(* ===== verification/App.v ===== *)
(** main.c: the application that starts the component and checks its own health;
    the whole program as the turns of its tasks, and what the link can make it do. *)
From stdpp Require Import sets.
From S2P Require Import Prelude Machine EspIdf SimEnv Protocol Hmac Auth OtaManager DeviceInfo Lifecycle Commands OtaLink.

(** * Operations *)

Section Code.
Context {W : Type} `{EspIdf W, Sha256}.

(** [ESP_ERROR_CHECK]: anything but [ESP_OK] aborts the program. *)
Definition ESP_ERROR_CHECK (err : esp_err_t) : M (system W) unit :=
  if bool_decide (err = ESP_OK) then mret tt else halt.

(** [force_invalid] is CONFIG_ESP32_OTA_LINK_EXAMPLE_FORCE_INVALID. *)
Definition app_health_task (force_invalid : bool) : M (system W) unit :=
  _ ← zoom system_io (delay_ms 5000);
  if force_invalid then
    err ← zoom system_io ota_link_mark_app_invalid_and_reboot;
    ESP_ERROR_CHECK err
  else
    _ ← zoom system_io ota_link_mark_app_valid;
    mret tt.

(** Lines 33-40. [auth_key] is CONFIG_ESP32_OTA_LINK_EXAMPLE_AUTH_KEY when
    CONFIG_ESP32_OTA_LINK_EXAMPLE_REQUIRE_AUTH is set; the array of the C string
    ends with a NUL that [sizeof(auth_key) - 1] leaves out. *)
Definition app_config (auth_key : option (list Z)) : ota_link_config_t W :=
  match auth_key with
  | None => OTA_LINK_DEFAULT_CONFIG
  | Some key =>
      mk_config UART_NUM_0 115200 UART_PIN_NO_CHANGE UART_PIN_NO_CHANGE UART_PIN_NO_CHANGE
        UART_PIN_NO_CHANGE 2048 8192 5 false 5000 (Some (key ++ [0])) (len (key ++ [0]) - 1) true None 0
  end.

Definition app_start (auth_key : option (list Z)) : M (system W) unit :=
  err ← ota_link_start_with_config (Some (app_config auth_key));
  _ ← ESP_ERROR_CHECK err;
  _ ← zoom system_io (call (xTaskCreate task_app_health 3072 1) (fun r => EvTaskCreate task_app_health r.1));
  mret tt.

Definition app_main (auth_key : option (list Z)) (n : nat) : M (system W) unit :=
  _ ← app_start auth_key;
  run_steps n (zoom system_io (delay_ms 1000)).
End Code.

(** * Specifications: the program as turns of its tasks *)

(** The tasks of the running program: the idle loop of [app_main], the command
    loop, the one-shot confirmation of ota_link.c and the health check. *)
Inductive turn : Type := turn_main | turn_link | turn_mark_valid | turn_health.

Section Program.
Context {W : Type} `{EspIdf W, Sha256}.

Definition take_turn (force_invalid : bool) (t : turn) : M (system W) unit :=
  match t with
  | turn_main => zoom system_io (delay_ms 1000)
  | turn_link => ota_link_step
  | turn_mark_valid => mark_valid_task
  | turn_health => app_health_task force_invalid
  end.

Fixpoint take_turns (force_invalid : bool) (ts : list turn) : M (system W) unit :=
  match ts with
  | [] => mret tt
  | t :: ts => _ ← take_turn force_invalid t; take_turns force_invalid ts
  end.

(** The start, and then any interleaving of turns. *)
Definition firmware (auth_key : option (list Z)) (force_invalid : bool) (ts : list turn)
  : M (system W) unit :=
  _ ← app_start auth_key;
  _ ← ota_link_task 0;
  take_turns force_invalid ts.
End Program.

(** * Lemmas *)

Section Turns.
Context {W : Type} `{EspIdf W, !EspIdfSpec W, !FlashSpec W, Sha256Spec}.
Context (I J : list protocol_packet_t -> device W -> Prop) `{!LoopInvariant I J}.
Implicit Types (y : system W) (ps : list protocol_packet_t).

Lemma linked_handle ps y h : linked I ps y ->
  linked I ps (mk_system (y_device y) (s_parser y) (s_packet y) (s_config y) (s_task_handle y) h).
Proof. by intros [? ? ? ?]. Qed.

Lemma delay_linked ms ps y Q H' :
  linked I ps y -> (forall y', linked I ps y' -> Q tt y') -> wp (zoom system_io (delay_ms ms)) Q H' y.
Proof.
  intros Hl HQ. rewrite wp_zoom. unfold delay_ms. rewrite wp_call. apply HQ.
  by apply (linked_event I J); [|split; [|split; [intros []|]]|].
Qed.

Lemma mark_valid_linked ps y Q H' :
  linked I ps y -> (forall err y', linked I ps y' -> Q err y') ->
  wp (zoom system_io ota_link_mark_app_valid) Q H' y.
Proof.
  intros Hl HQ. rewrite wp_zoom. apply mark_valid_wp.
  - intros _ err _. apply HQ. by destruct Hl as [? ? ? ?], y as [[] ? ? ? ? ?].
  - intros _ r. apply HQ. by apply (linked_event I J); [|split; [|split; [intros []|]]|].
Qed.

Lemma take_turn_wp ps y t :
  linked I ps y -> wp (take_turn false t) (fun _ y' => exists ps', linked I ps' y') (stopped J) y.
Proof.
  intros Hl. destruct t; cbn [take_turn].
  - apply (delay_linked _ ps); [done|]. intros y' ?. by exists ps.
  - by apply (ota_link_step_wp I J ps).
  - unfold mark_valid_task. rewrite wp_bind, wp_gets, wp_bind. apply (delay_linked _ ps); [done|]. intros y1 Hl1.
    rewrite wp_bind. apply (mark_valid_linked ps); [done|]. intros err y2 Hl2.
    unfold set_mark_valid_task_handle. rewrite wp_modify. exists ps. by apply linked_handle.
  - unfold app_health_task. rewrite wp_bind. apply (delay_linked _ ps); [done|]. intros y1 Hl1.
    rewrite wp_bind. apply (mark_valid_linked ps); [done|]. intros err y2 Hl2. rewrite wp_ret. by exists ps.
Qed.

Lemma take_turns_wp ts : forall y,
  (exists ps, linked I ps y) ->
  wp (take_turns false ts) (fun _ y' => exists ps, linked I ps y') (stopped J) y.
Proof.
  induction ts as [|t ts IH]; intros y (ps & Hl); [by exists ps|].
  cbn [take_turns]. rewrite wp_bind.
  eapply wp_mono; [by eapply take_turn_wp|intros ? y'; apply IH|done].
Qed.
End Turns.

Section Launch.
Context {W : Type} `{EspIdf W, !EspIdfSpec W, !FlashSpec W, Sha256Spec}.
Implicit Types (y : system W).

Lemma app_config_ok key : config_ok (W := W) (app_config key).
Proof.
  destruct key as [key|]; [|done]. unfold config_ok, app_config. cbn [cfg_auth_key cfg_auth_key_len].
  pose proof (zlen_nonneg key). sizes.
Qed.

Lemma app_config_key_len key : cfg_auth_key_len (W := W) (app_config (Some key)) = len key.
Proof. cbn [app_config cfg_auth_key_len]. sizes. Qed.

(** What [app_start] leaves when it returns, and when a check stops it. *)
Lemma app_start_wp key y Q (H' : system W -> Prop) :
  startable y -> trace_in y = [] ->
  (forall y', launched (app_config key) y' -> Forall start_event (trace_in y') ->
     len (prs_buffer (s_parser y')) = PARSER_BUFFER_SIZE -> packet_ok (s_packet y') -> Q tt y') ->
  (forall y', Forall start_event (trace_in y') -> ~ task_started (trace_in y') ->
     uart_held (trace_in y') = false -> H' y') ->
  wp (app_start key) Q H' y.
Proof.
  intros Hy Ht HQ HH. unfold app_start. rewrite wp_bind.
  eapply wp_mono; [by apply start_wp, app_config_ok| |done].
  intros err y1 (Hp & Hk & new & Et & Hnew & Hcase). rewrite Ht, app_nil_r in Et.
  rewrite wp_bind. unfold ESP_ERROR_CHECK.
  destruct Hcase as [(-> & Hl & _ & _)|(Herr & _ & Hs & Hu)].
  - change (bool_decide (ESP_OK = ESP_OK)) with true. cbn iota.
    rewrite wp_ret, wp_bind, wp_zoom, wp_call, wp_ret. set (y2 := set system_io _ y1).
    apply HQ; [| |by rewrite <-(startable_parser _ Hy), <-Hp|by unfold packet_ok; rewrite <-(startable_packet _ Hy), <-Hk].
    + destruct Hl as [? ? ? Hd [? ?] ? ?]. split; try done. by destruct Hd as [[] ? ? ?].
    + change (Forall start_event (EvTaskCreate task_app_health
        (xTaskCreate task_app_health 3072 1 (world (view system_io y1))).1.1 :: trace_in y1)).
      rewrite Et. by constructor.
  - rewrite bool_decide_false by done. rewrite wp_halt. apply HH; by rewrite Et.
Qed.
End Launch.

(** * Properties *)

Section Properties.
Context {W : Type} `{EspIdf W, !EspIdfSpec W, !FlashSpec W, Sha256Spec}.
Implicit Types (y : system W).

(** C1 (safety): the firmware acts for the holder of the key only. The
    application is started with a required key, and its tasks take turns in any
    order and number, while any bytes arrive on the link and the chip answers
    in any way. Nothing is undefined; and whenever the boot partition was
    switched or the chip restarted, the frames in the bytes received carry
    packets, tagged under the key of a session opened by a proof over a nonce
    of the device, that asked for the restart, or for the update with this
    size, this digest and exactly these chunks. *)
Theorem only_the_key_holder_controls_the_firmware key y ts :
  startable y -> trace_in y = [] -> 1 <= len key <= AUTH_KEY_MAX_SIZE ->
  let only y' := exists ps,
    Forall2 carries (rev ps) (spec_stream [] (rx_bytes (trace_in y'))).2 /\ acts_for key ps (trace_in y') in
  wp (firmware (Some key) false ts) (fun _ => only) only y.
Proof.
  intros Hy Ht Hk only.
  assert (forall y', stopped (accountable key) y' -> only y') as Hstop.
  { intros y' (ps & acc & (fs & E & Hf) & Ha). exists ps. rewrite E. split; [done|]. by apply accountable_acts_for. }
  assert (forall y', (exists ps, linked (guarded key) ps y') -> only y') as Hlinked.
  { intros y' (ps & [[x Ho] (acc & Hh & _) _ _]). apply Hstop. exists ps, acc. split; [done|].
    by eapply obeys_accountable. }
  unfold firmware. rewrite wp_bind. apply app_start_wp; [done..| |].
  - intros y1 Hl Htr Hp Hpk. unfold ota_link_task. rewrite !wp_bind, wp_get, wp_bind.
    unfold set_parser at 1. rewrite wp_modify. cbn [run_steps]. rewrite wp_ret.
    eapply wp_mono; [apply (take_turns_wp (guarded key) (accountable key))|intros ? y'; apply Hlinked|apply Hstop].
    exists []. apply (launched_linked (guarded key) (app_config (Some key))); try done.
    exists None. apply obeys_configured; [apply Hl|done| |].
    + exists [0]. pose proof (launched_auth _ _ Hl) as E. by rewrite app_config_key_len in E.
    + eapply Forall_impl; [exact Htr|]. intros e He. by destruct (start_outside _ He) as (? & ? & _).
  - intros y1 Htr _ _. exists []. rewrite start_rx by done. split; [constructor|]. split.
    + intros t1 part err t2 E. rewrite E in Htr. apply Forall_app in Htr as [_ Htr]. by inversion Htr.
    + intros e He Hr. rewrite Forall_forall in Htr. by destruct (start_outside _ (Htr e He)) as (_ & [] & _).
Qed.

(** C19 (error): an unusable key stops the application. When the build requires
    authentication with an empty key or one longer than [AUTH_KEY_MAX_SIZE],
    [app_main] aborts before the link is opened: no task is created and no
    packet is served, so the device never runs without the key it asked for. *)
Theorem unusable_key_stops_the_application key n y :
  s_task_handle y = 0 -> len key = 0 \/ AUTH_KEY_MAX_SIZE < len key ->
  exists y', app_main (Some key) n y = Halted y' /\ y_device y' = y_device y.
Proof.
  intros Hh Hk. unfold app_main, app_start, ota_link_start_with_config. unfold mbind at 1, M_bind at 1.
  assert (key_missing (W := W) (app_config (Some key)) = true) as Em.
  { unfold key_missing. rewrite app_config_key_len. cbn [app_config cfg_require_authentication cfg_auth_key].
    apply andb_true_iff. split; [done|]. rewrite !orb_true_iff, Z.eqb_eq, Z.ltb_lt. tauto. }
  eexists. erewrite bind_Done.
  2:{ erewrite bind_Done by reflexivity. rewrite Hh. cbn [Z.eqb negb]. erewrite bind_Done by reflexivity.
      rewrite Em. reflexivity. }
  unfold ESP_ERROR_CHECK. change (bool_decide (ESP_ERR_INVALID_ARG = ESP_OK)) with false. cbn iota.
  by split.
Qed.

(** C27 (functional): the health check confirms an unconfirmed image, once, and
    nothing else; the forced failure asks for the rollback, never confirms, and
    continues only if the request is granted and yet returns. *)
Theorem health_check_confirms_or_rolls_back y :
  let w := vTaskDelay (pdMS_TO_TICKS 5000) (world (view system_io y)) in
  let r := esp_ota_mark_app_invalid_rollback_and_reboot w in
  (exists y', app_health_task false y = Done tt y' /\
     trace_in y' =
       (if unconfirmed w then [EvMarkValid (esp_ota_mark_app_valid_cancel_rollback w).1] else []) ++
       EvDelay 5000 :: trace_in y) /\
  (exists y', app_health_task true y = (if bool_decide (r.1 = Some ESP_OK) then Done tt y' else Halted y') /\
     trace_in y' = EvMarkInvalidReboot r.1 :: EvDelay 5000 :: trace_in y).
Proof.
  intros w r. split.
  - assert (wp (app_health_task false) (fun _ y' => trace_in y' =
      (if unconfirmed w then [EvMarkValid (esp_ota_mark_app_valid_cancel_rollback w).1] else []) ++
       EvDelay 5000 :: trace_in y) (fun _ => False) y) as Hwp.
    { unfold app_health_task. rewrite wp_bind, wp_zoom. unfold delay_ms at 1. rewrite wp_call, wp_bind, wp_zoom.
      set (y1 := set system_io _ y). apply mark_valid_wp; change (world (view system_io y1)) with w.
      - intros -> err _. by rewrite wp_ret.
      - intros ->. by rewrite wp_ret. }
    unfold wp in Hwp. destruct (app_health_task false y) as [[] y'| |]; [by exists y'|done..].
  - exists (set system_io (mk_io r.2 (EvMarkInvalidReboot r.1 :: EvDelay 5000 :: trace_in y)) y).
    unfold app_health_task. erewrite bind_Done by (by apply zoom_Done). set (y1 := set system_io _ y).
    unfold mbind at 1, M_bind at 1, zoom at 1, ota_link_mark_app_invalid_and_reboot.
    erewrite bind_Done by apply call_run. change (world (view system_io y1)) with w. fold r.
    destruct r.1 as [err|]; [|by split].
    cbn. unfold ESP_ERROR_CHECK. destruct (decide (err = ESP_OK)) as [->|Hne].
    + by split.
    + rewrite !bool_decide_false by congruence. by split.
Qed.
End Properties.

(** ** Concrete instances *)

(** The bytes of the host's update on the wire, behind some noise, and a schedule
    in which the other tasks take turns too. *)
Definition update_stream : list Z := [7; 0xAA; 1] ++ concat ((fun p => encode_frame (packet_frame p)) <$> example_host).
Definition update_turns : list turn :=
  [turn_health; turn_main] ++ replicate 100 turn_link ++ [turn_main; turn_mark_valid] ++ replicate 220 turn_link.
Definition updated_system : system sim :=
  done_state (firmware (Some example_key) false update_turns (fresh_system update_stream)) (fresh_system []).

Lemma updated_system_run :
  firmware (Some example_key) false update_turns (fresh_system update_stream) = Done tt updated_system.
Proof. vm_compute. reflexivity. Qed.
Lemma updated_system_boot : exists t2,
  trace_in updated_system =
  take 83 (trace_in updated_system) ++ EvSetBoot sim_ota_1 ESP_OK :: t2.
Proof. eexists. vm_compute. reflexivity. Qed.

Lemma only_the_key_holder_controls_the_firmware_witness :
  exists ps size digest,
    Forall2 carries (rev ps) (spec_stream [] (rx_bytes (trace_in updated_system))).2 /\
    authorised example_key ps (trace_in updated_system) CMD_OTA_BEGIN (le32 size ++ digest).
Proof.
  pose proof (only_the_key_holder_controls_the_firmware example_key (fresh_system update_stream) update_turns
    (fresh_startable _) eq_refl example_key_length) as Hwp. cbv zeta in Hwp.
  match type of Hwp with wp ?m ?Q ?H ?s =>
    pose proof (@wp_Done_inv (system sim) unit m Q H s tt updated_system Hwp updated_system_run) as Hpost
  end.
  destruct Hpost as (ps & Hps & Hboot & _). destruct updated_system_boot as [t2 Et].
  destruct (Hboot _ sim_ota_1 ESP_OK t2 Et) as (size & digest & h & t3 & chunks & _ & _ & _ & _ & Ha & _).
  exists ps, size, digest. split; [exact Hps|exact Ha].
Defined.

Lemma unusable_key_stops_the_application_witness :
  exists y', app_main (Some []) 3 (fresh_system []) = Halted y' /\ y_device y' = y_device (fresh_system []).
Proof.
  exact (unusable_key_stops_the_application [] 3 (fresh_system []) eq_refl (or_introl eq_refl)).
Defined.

→ Assigned task
Only lines with the word "mret" are wanted. Find and copy them from the records above.

→ Answer box
  if bool_decide (err = ESP_OK) then mret tt else halt.
    mret tt.
  mret tt.
  | [] => mret tt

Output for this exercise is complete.